### Dataset entries
_ _ _

(** * forge/experiment_tools.py: checkpoint directories, resume and flags

    A shallow embedding of the experiment bookkeeping module of forge
    ([forge/experiment_tools.py]) and the properties of its checkpoint
    directory protocol.

    Layout of the development:
    - [Py]      the Python built-ins the module calls on [str] values
                ([startswith], [replace], [split], [strip], [int], [str]);
    - [OsPath]  [os.path.join], [os.path.basename], [os.path.splitext];
    - [Re]      the one regular expression of the module;
    - [Fs]      a tree-shaped file system addressed by path strings;
    - the process state ([world]), the exception monad, and the functions
      of the module in the order of the source file;
    - the properties. *)

From Stdlib Require Import ZArith Ascii String DecimalString DecimalZ DecimalPos Sorted.
From stdpp Require Import base tactics option list gmap strings.

Local Open Scope Z_scope.

(** ** Python built-ins on strings *)

Module Py.

(** [s.startswith(p)]. *)
Definition startswith (s p : string) : bool := String.prefix p s.

(** [s[n:]] and [s[:n]] for a non-negative [n]. *)
Fixpoint drop (n : nat) (s : string) : string :=
  match n, s with
  | O, _ => s
  | S _, "" => ""
  | S k, String _ s' => drop k s'
  end.
Fixpoint take (n : nat) (s : string) : string :=
  match n, s with
  | O, _ => ""
  | S _, "" => ""
  | S k, String c s' => String c (take k s')
  end.

(** [s.endswith(p)]. *)
Definition endswith (s p : string) : bool :=
  (String.length p <=? String.length s)%nat
  && String.eqb (drop (String.length s - String.length p) s) p.

(** [s.replace(old, new)] for a non-empty [old]: the occurrences of [old]
    are found from left to right and do not overlap.  [skip] counts the
    characters of an occurrence that remain to be passed over. *)
Fixpoint replace_go (old new : string) (skip : nat) (s : string) : string :=
  match s with
  | "" => ""
  | String c s' =>
      match skip with
      | S k => replace_go old new k s'
      | O =>
          if String.prefix old s
          then new +:+ replace_go old new (String.length old - 1) s'
          else String c (replace_go old new O s')
      end
  end.
Definition replace (s old new : string) : string := replace_go old new O s.

(** [s.split(sep)] for a separator of one character; the result is never
    empty. *)
Fixpoint split (sep : ascii) (s : string) : list string :=
  match s with
  | "" => [""]
  | String c s' =>
      if Ascii.eqb c sep then "" :: split sep s'
      else match split sep s' with
           | [] => [String c ""]
           | piece :: rest => String c piece :: rest
           end
  end.

(** [l[-1]] and [l[0]]; [None] stands for [IndexError]. *)
Definition last_item {A} (l : list A) : option A := last l.
Definition first_item {A} (l : list A) : option A := head l.

(** [s.strip()]: white space is removed at both ends. *)
Fixpoint lstrip (s : string) : string :=
  match s with
  | "" => ""
  | String c s' => if Ascii.is_space c then lstrip s' else s
  end.
Fixpoint rstrip (s : string) : string :=
  match s with
  | "" => ""
  | String c s' =>
      match rstrip s' with
      | "" => if Ascii.is_space c then "" else String c ""
      | r => String c r
      end
  end.
Definition strip (s : string) : string := rstrip (lstrip s).

(** [int(s)] in base ten, as in the Python 2 the module is written for
    ([imp], [iteritems]): surrounding white space, an optional sign and at
    least one ASCII decimal digit.  [None] stands for [ValueError].  Digit
    grouping with [_], which later interpreters accept, and non-ASCII
    digits are not part of the model. *)
Definition int_digits (b : string) : option Z :=
  match b with
  | "" => None
  | _ => Z.of_uint <$> NilEmpty.uint_of_string b
  end.
Definition int (s : string) : option Z :=
  match strip s with
  | String "+" b => int_digits b
  | String "-" b => Z.opp <$> int_digits b
  | b => int_digits b
  end.

(** [str(n)] for an integer. *)
Definition str (n : Z) : string := NilEmpty.string_of_int (Z.to_int n).

(** [sorted(l, key=...)]: a stable insertion sort on the keys (an element
    is inserted in front of the elements that follow it in [l] and have
    the same key). *)
Fixpoint insert_by_key {A} (key : A → Z) (x : A) (l : list A) : list A :=
  match l with
  | [] => [x]
  | y :: l' =>
      if key x <=? key y then x :: y :: l'
      else y :: insert_by_key key x l'
  end.
Definition sorted {A} (key : A → Z) (l : list A) : list A :=
  foldr (λ x acc, insert_by_key key x acc) [] l.

End Py.

(** ** [os.path] on POSIX paths *)

Module OsPath.

(** [os.path.join(a, b)]. *)
Definition join (a b : string) : string :=
  if Py.startswith b "/" then b
  else if String.eqb a "" || Py.endswith a "/" then a +:+ b
  else a +:+ "/" +:+ b.

(** [os.path.basename(p)]: what follows the last slash. *)
Definition basename (p : string) : string :=
  default "" (Py.last_item (Py.split "/" p)).

(** [os.path.splitext(p)[0]]: the extension starts at the last dot of the
    last component, unless only dots precede it there. *)
Fixpoint only_dots (s : string) : bool :=
  match s with
  | "" => true
  | String c s' => Ascii.eqb c "." && only_dots s'
  end.
Definition splitext_root (p : string) : string :=
  let base := basename p in
  let ext := default "" (Py.last_item (Py.split "." base)) in
  let stem := Py.take (String.length base - (String.length ext + 1)) base in
  if (2 <=? length (Py.split "." base))%nat && negb (only_dots stem)
  then Py.take (String.length p - (String.length ext + 1)) p
  else p.

End OsPath.

(** ** The checkpoint pattern

    [re.compile(r'.ckpt-[0-9]+$')]: any character but a newline, the text
    [ckpt-], one or more decimal digits, and the end of the string, which
    [$] also finds in front of a final newline. *)

Module Re.

Definition newline : ascii := "010".

Definition is_digit (c : ascii) : bool :=
  match Ascii.is_nat c with Some _ => true | None => false end.

(** [[0-9]+$] at the start of [s]; [seen] tells that a digit was read. *)
Fixpoint digits_end (seen : bool) (s : string) : bool :=
  match s with
  | "" => seen
  | String c s' =>
      if is_digit c then digits_end true s'
      else seen && String.eqb s (String newline "")
  end.

(** The whole pattern at the start of [s]. *)
Definition match_here (s : string) : bool :=
  match s with
  | "" => false
  | String c rest =>
      negb (Ascii.eqb c newline)
      && String.prefix "ckpt-" rest
      && digits_end false (Py.drop 5 rest)
  end.

(** [pattern.search(s)], as a truth value. *)
Fixpoint search (s : string) : bool :=
  match_here s
  || match s with
     | "" => false
     | String _ s' => search s'
     end.

End Re.

(** ** Flag values and flag sets

    A flag value is a JSON scalar; a flag set (the [__flags] dictionary of
    the registry, the contents of a flag file) is a finite map from flag
    names to values. *)

Inductive value :=
| VNone
| VBool (b : bool)
| VInt (n : Z)
| VStr (s : string).

Global Instance value_eq_dec : EqDecision value.
Proof. solve_decision. Defined.

Abbreviation flagset := (gmap string value).

(** ** The file system

    A tree of directories and files.  A directory lists its entries in the
    order in which [os.listdir] reports them.  A file holds either the JSON
    document written by [json.dump], kept as the flag set it denotes, or
    other text.  Paths are strings; both absolute and relative paths are
    resolved from the top of the tree, the components [""] and ["."] are
    skipped, and there are no links and no [".."] components.  The empty
    path names nothing, as in POSIX. *)

Module Fs.

Inductive content :=
| Json (d : flagset)
| Text (t : string).

#[warnings="-register-all"]
Inductive node :=
| File (c : content)
| Dir (entries : list (string * node)).

Definition components (p : string) : list string :=
  filter (λ c, c ≠ "" ∧ c ≠ ".") (Py.split "/" p).

Fixpoint lookup_entry (name : string) (es : list (string * node)) : option node :=
  match es with
  | [] => None
  | (n, x) :: es' => if decide (n = name) then Some x else lookup_entry name es'
  end.

(** Replaces the entry [name] in place, or appends it. *)
Fixpoint set_entry (name : string) (x : node) (es : list (string * node))
  : list (string * node) :=
  match es with
  | [] => [(name, x)]
  | (n, y) :: es' =>
      if decide (n = name) then (n, x) :: es' else (n, y) :: set_entry name x es'
  end.

Fixpoint walk (cs : list string) (t : node) : option node :=
  match cs with
  | [] => Some t
  | c :: cs' =>
      match t with
      | File _ => None
      | Dir es => lookup_entry c es ≫= walk cs'
      end
  end.

(** Puts [x] at [cs]; the parent of [cs] has to be a directory. *)
Fixpoint put (cs : list string) (x : node) (t : node) : option node :=
  match cs with
  | [] => Some x
  | c :: cs' =>
      match t with
      | File _ => None
      | Dir es =>
          match cs' with
          | [] => Some (Dir (set_entry c x es))
          | _ =>
              sub ← lookup_entry c es;
              sub' ← put cs' x sub;
              Some (Dir (set_entry c sub' es))
          end
      end
  end.

(** Creates the directories of [cs] that are missing. *)
Fixpoint ensure (cs : list string) (t : node) : option node :=
  match cs with
  | [] => Some t
  | c :: cs' =>
      match t with
      | File _ => None
      | Dir es =>
          sub' ← ensure cs' (default (Dir []) (lookup_entry c es));
          Some (Dir (set_entry c sub' es))
      end
  end.

(** The components of a path that can name something. *)
Definition locate (p : string) : option (list string) :=
  if String.eqb p "" then None else Some (components p).

Definition resolve (t : node) (p : string) : option node :=
  locate p ≫= λ cs, walk cs t.

(** [os.path.exists], [os.path.isdir], [os.path.isfile]. *)
Definition exists_ (t : node) (p : string) : bool :=
  bool_decide (is_Some (resolve t p)).
Definition isdir (t : node) (p : string) : bool :=
  match resolve t p with Some (Dir _) => true | _ => false end.
Definition isfile (t : node) (p : string) : bool :=
  match resolve t p with Some (File _) => true | _ => false end.

(** [os.listdir(p)]; [None] stands for [OSError]. *)
Definition listdir (t : node) (p : string) : option (list string) :=
  match resolve t p with
  | Some (Dir es) => Some (es.*1)
  | _ => None
  end.

(** [os.mkdir(p)]: [p] must not exist and its parent must be a directory. *)
Definition mkdir (t : node) (p : string) : option node :=
  if exists_ t p then None else locate p ≫= λ cs, put cs (Dir []) t.

(** [os.makedirs(p)]: [p] must not exist. *)
Definition makedirs (t : node) (p : string) : option node :=
  if exists_ t p then None else locate p ≫= λ cs, ensure cs t.

(** [open(p, 'r').read()] and [open(p, 'w').write(c)]; [None] stands for
    [IOError]. *)
Definition read (t : node) (p : string) : option content :=
  match resolve t p with
  | Some (File c) => Some c
  | _ => None
  end.
Definition write (t : node) (p : string) (c : content) : option node :=
  if isdir t p then None else locate p ≫= λ cs, put cs (File c) t.

End Fs.

(** ** Exceptions

    The exception classes the module raises or lets through.  What the
    specification calls ConfigurationError and ParseError are both
    [ValueError] in the source; its RegistryError is [RuntimeError].
    [OtherError] stands for whatever else a collaborator raises (an import
    error, the exit of the argument parser, a missing [git] program). *)

Inductive exn :=
| ValueError (msg : string)
| RuntimeError (msg : string)
| IndexError
| KeyError
| OSError (path : string)
| IOError (path : string)
| ShutilError (msg : string)
| CalledProcessError
| OtherError (name : string).

Global Instance exn_eq_dec : EqDecision exn.
Proof. solve_decision. Defined.

Definition FLAG_FILE : string := "flags.json".

Section experiment_tools.

(** ** Collaborators

    [forge.flags], the interpreter's import machinery and [git] are not
    part of the module; they are taken as given.

    - [parser] is the state of the flag definitions (what the config
      modules have declared so far);
    - [load_source] and [import_module] run a config module, from the
      contents of its file or from its dotted name: they change the flag
      registry or raise;
    - [FLAGS_parse_flags] is [FLAGS._parse_flags(args=...)]: from the
      registry and the arguments it gives the registry after parsing and
      the arguments it did not recognise, or raises;
    - [git_rev_parse] is the outcome of
      [subprocess.check_output(['git', 'rev-parse', 'HEAD'])]:
      its output, [CalledProcessError] outside a repository, or another
      exception. *)

Variable parser : Type.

_ _ _

### What you need to do
Report the lines above that contain "CalledProcessError".

### Result for this exercise
| CalledProcessError
      its output, [CalledProcessError] outside a repository, or another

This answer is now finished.